### Problem description
Tally the lines of the material that carry the word "true". Give no more than the number.

··········

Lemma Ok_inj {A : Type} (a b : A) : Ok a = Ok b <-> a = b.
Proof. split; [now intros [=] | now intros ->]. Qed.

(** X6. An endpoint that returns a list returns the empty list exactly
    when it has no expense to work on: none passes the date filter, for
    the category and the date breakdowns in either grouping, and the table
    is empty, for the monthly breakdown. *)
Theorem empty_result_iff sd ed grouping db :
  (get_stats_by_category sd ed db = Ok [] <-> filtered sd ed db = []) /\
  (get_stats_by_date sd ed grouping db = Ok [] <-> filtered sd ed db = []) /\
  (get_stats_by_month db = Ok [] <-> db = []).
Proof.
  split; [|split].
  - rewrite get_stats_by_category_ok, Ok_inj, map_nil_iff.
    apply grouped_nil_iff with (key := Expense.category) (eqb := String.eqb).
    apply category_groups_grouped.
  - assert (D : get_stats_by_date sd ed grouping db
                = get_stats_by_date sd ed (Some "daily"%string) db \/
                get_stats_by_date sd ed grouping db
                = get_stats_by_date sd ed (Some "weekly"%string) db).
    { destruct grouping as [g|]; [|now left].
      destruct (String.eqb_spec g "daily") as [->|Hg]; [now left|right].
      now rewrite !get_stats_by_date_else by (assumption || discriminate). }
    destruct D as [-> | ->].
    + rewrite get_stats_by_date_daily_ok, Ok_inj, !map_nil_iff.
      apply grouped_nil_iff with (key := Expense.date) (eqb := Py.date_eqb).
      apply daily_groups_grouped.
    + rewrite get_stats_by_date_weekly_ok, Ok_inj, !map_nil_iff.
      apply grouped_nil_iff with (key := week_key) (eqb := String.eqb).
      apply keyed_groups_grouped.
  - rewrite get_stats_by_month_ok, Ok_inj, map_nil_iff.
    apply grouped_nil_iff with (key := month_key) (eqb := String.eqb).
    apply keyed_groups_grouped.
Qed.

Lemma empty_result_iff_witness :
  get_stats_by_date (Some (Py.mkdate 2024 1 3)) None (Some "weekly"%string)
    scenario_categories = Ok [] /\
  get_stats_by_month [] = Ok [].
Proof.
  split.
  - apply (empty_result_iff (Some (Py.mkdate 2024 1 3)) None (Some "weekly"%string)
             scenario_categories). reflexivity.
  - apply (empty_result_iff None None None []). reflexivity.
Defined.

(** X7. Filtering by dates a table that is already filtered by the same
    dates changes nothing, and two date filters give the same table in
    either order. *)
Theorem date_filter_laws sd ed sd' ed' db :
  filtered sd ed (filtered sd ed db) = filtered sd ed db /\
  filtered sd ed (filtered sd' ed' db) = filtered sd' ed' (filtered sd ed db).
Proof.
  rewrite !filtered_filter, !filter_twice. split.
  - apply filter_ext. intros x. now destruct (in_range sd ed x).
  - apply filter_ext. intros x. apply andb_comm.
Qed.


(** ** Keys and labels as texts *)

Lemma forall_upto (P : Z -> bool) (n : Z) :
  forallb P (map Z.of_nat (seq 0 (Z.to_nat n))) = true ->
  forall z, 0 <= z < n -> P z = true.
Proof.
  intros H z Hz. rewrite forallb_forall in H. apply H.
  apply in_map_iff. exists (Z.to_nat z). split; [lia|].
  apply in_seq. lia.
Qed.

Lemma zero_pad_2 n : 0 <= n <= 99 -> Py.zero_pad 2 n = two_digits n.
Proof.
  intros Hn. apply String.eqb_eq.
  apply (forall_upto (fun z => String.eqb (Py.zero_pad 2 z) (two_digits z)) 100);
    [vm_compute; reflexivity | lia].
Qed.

··········

### The answer
2